• WHAT IS NEEDED:
Report the number of lines in the records below that contain the word "right", and nothing more.

Records from a data collection:
Lemma service_inv_begin_reconcile env command again physical t cr nm db :
  service_inv db -> reconcile_command_ok bucket_of command ->
  begins env (rec_operation command) db t cr ->
  reconcile_allowed command db again physical ->
  names_after env (spec_bucket_name (rec_spec command))
    (op_service_instance_id (rec_operation command)) (name_reservations db) nm ->
  service_inv (set_name_reservations nm (set_credential_reservations cr (set_receipts t db))).
Proof.
  intros Hinv [Ha Hn] Hb Hal Hnm. set (o := rec_operation command) in *.
  assert (Hkept : reserved_name db (spec_bucket_name (rec_spec command)) (op_service_instance_id o) ->
    (forall s, services db !! op_service_instance_id o = Some s -> svc_phase s <> "deleted") ->
    service_inv (set_name_reservations (name_reservations db)
                   (set_credential_reservations cr (set_receipts t db)))).
  { intros Hres Hd. apply (service_inv_begin env o db t cr cr Hinv Hb). split; [|split; [done|]].
    - intros _. simpl. by rewrite <- Hn.
    - simpl. by rewrite Ha. }
  unfold reconcile_allowed in Hal. fold o in Hal. cbv zeta in Hal.
  destruct (services db !! op_service_instance_id o) as [e|] eqn:He.
  - destruct Hal as (_ & _ & Hd & (b & Hbk & Hname & _) & _).
    assert (Hres : reserved_name db (spec_bucket_name (rec_spec command)) (op_service_instance_id o)).
    { apply (si_live _ Hinv). exists e, b. split; [done|].
      split; [by eapply ready_not_deleted|done]. }
    destruct Hnm as [v Hv Hsv|Hfree _]; [|destruct Hres as (v & Hv & _); congruence].
    apply Hkept; [done|]. intros s [= <-]. done.
  - destruct Hnm as [v Hv Hsv|Hfree _].
    + apply Hkept; [by exists v|done].
    + by eapply service_inv_claim.
Qed.

(** ** Ending operations *)

Lemma name_reserved_by_spec id v : name_reserved_by id v = true <-> nam_service_instance_id v = id.
Proof. unfold name_reserved_by. apply N.eqb_eq. Qed.

(** Names of other services survive the clean-up of the service [id]. *)
Lemma names_kept (f : string -> NameReservationRow -> bool) id (t : gmap string NameReservationRow) n v :
  t !! n = Some v -> nam_service_instance_id v <> id ->
  map_delete_where (fun n v => name_reserved_by id v && f n v) t !! n = Some v.
Proof.
  intros Hv Hne. apply lookup_delete_where. split; [done|].
  destruct (name_reserved_by id v) eqn:E; [|done]. by apply name_reserved_by_spec in E.
Qed.

(** What remains reserved by [id] itself. *)
Lemma names_left (f : string -> NameReservationRow -> bool) id (t : gmap string NameReservationRow) n v :
  map_delete_where (fun n v => name_reserved_by id v && f n v) t !! n = Some v ->
  nam_service_instance_id v = id -> t !! n = Some v /\ f n v = false.
Proof.
  rewrite lookup_delete_where. intros [Hv Hf] Hid. apply name_reserved_by_spec in Hid.
  by rewrite Hid in Hf.
Qed.

Lemma service_inv_reconcile env command oid physical spec qb qo response audit u db db' :
  receipts_ok (receipts db) -> service_inv db -> reconcile_command_ok bucket_of command ->
  spec_to_value (rec_spec command) = Some spec ->
  qb = spec_quota_bytes (rec_spec command) -> qo = spec_quota_objects (rec_spec command) ->
  tx_result (complete_reconcile_tx self env command oid physical spec qb qo response audit) db
    = Ok (u, db') ->
  service_inv db'.
Proof.
  intros Hok Hinv [Ha Hn] Hspec -> -> Hrun.
  apply complete_reconcile_effect in Hrun as (row & t' & created & Hfin & Hck & Hup & _ & Hbck & Hbn
    & _ & _ & ->).
  set (o := rec_operation command) in *. set (id := op_service_instance_id o) in *.
  set (name := spec_bucket_name (rec_spec command)) in *.
  set (s' := reconciled_service env command spec oid created) in *.
  set (b' := reconciled_bucket env command physical _ _ (buckets db !! id)) in *.
  assert (Hpend := fun i => finishes_pending self env o oid response row _ t' i Hok Hfin).
  destruct (Hpend (identity_of o)) as [Hpo _].
  destruct (si_claimed _ Hinv _ Hpo Ha) as (v0 & Hv0 & Hid0). simpl in Hv0, Hid0.
  rewrite <- Hn in Hv0. fold name in Hv0. fold id in Hid0.
  apply (service_inv_settle id db); [done| |].
  - constructor; simpl.
    + intros k Hk. by rewrite lookup_insert_ne.
    + intros k Hk. by rewrite lookup_insert_ne.
    + intros n v [Hv _]%lookup_delete_where. done.
    + intros n v Hv Hne. by apply (names_kept (fun n _ => negb (String.eqb n name))).
    + intros i. apply Hpend.
  - assert (Hlive : live_name (audit_db env audit (set_receipts t'
      (set_name_reservations (map_delete_where (fun n r => name_reserved_by id r
           && negb (String.eqb n name)) (name_reservations db))
      (set_buckets (<[id := b']> (buckets db))
      (set_services (<[id := s']> (services db)) db))))) name id).
    { exists s', b'. simpl. by rewrite !lookup_insert_eq. }
    constructor; simpl.
    + intros s. rewrite lookup_insert_eq. intros [= <-]. constructor; [done|done|done|by left|].
      exists (rec_spec command), b'. simpl. rewrite lookup_insert_eq. by repeat split.
    + intros b. rewrite lookup_insert_eq. intros [= <-]. constructor; [done|done|done|].
      exists s'. simpl. rewrite lookup_insert_eq. split; [done|]. unfold b', s'. simpl. fold o.
      destruct (buckets db !! id) as [b0|] eqn:Hb0; [|done].
      destruct (bo_scope _ _ _ (si_bucket _ Hinv _ _ Hb0)) as (s0 & Hs0 & Ho0 & Hp0).
      destruct (Hup s0 Hs0) as [Hupd _]. unfold service_updatable in Hupd. fold o in Hupd.
      rewrite !andb_true_iff, !N.eqb_eq in Hupd. destruct_and?. split; congruence.
    + intros b k b2. rewrite lookup_insert_eq. intros [= <-] Hk Hne.
      rewrite lookup_insert_ne in Hk by done. unfold bucket_name_taken in Hbn.
      rewrite map_existsb_false in Hbn. specialize (Hbn k b2 Hk). cbv beta in Hbn.
      rewrite (proj2 (N.eqb_neq k id)) in Hbn by done. by apply String.eqb_neq in Hbn.
    + intros n v Hv Hid. apply names_left in Hv as [_ Hf]; [|done].
      apply negb_false_iff, String.eqb_eq in Hf as ->. exact Hlive.
    + intros n (s & b & Hs & _ & Hb & <-). simpl in Hs, Hb. rewrite lookup_insert_eq in Hb.
      injection Hb as <-. exists v0. split; [|done]. simpl. apply lookup_delete_where.
      split; [done|]. unfold b'. simpl. fold name. by rewrite String.eqb_refl, andb_false_r.
Qed.

Lemma service_inv_delete env command oid response audit u db db' :
  receipts_ok (receipts db) -> service_inv db ->
  tx_result (complete_delete_tx self env command oid response audit) db = Ok (u, db') ->
  service_inv db'.
Proof.
  intros Hok Hinv Hrun.
  apply complete_delete_effect in Hrun as (row & t' & r & Hfin & Hr & _ & _ & Hd & Hck & _ & ->).
  set (o := del_operation command) in *. set (id := op_service_instance_id o) in *.
  assert (Hpend := fun i => finishes_pending self env o oid response row _ t' i Hok Hfin).
  apply (service_inv_settle id db); [done| |].
  - constructor; simpl.
    + intros k Hk. by rewrite lookup_insert_ne.
    + done.
    + intros n v [Hv _]%lookup_delete_where. done.
    + intros n v Hv Hne. apply lookup_delete_where. split; [done|]. by apply N.eqb_neq.
    + intros i. apply Hpend.
  - destruct (si_service _ Hinv _ _ Hr) as [Hid _ _ _ Hspec]. constructor; simpl.
    + intros s. rewrite lookup_insert_eq. intros [= <-]. constructor; [done|done|done|by right|done].
    + intros b Hb. destruct (si_bucket _ Hinv _ _ Hb) as [? ? ? (s0 & Hs0 & Hsc)].
      simplify_eq. constructor; [done..|]. eexists. simpl. by rewrite lookup_insert_eq.
    + intros b k b2 Hb Hb2 Hne Heq. apply Hne. by eapply (si_bucket_name _ Hinv k b2 id b).
    + intros n v [_ Hf]%lookup_delete_where Hv. by apply N.eqb_neq in Hf.
    + intros n (s & b & Hs & Hph & _). simpl in Hs. rewrite lookup_insert_eq in Hs.
      injection Hs as <-. done.
Qed.

Lemma service_inv_fail env o oid response audit u db db' :
  receipts_ok (receipts db) -> service_inv db ->
  tx_result (fail_operation_tx self env o oid response audit) db = Ok (u, db') ->
  service_inv db'.
Proof.
  intros Hok Hinv Hrun. apply fail_operation_effect in Hrun as (row & t' & Hfin & _ & ->).
  set (id := op_service_instance_id o).
  assert (Hpend := fun i => finishes_pending self env o oid response row _ t' i Hok Hfin).
  apply (service_inv_settle id db); [done| |].
  - constructor; simpl; [done|done| | |intros i; apply Hpend].
    + intros n v [Hv _]%lookup_delete_where. done.
    + intros n v Hv Hne. by apply names_kept.
  - constructor; simpl.
    + intros s Hs. destruct (si_service _ Hinv _ _ Hs). by constructor.
    + intros b Hb. destruct (si_bucket _ Hinv _ _ Hb). by constructor.
    + intros b k b2 Hb Hb2 Hne Heq. apply Hne. by eapply (si_bucket_name _ Hinv k b2 id b).
    + intros n v Hv Hid. apply (names_left (fun n _ => negb _)) in Hv as [Hv Hf]; [|done].
      destruct (si_reserved _ Hinv _ _ Hv) as [Hl|[Hnone _]]; [by rewrite Hid in Hl|].
      rewrite Hid in Hnone. fold id in Hf. destruct (buckets db !! id) as [b|] eqn:Hb; [|done].
      destruct (bo_scope _ _ _ (si_bucket _ Hinv _ _ Hb)) as (s & Hs & _). congruence.
    + intros n (s & b & Hs & Hph & Hb & Hname).
      destruct (si_live _ Hinv n id) as (v & Hv & Hid); [by exists s, b|].
      exists v. split; [|done]. apply lookup_delete_where. split; [done|]. fold id.
      simpl in Hb. by rewrite Hb, Hname, String.eqb_refl, andb_false_r.
Qed.

(** ** Usage *)

Lemma service_inv_usage env organization project id b n measured r db db' :
  service_inv db ->
  tx_result (record_usage_tx env organization project id b n measured) db = Ok (r, db') ->
  service_inv db'.
Proof.
  intros Hinv (Hr & _ & _ & Hck & t & ->)%record_usage_effect.
  set (r' := bucket_with_usage env b n measured r) in *.
  assert (Hfwd : forall k x, <[id := r']> (buckets db) !! k = Some x -> exists y,
    buckets db !! k = Some y /\ bkt_bucket_name x = bkt_bucket_name y).
  { intros k x [[<- <-]|[_ Hx]]%lookup_insert_Some; eauto. }
  assert (Hlive : forall m k, live_name (set_usage_snapshots t (set_buckets (<[id := r']> (buckets db)) db))
    m k <-> live_name db m k).
  { intros m k. unfold live_name. simpl. split; intros (s & x & Hs & Hp & Hx & <-).
    - destruct (Hfwd k x Hx) as (y & Hy & ->). by exists s, y.
    - destruct (decide (k = id)) as [->|Hne].
      + exists s, r'. rewrite lookup_insert_eq. by simplify_eq.
      + exists s, x. by rewrite lookup_insert_ne. }
  destruct Hinv as [Isv Ibk Ibn Irs Ilv Icl Ial Idl]. constructor; simpl; try done.
  - intros k s Hs. destruct (Isv k s Hs) as [? ? ? ? (spec & y & Hsp & Hy & Hmi)].
    constructor; [done..|]. destruct (decide (k = id)) as [->|Hne].
    + exists spec, r'. simpl. rewrite lookup_insert_eq. simplify_eq. destruct Hmi. by repeat split.
    + exists spec, y. simpl. by rewrite lookup_insert_ne.
  - intros k x [[<- <-]|[_ Hx]]%lookup_insert_Some.
    + destruct (Ibk id r Hr). by constructor.
    + destruct (Ibk k x Hx). by constructor.
  - intros k1 x1 k2 x2 (y1 & Hy1 & ->)%Hfwd (y2 & Hy2 & ->)%Hfwd. by eapply Ibn.
  - intros m v Hv. destruct (Irs m v Hv) as [Hl|Hc]; [left; by apply Hlive|by right].
  - intros m k Hl%Hlive. by apply Ilv.
Qed.

Lemma effect_service_inv env db db' :
  receipts_ok (receipts db) -> service_inv db ->
  store_effect self bucket_of env db db' -> service_inv db'.
Proof.
  intros Hok Hinv Heff. effect_cases Heff.
  - by eapply service_inv_begin_reconcile.
  - eapply service_inv_begin; [done|done|]. by apply begin_request_ok.
  - assert (Hreq : request_ok db (identity_of (cre_operation command))).
    { apply begin_request_ok; [by rewrite Ha|by eapply service_ready_alive|].
      unfold delete_generation_ok. by rewrite Ha. }
    destruct Hbg as [permissions db' Hnew ->|row c r Hto Hc Hop Hm].
    + eapply (service_inv_begin env (cre_operation command)); [done|by eapply creates_new_begins|done].
    + eapply (service_inv_begin env (cre_operation command)); [done|by apply begin_takeover|done].
  - by eapply service_inv_reconcile.
  - by eapply service_inv_delete.
  - apply complete_create_effect in Hr as (row & t' & r & Hfin & Hr). destruct_and?. subst.
    assert (Hpend := fun i => finishes_pending self env _ oid response row _ t' i Hok Hfin).
    apply (service_inv_end db) with (o := cre_operation command);
      [done..|by rewrite Ha|apply (proj1 (Hpend (identity_of (cre_operation command))))|apply Hpend].
  - apply complete_revoke_effect in Hr as (row & t' & c & Hfin & _ & _ & _ & ->).
    assert (Hpend := fun i => finishes_pending self env _ oid response row _ t' i Hok Hfin).
    apply (service_inv_end db) with (o := rev_operation command);
      [done..|by rewrite Ha|apply (proj1 (Hpend (identity_of (rev_operation command))))|apply Hpend].
  - apply renew_operation_tx_Ok in Hr as (row & Hrow & _ & _ & Hsp & ->).
    apply (service_inv_requests db); [done..| |].
    + intros i Hi. apply renew_pending in Hi; auto.
    + intros i Hi _. by apply renew_pending.
  - by eapply service_inv_fail.
  - by eapply service_inv_usage.
  - destruct Hinv as [Isv Ibk Ibn Irs Ilv Icl Ial Idl]. constructor; try done.
    + intros id s Hsp. destruct (Isv id s Hsp). by constructor.
    + intros id b Hbg. destruct (Ibk id b Hbg). by constructor.
Qed.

• OUTPUT FOR THIS TASK:
2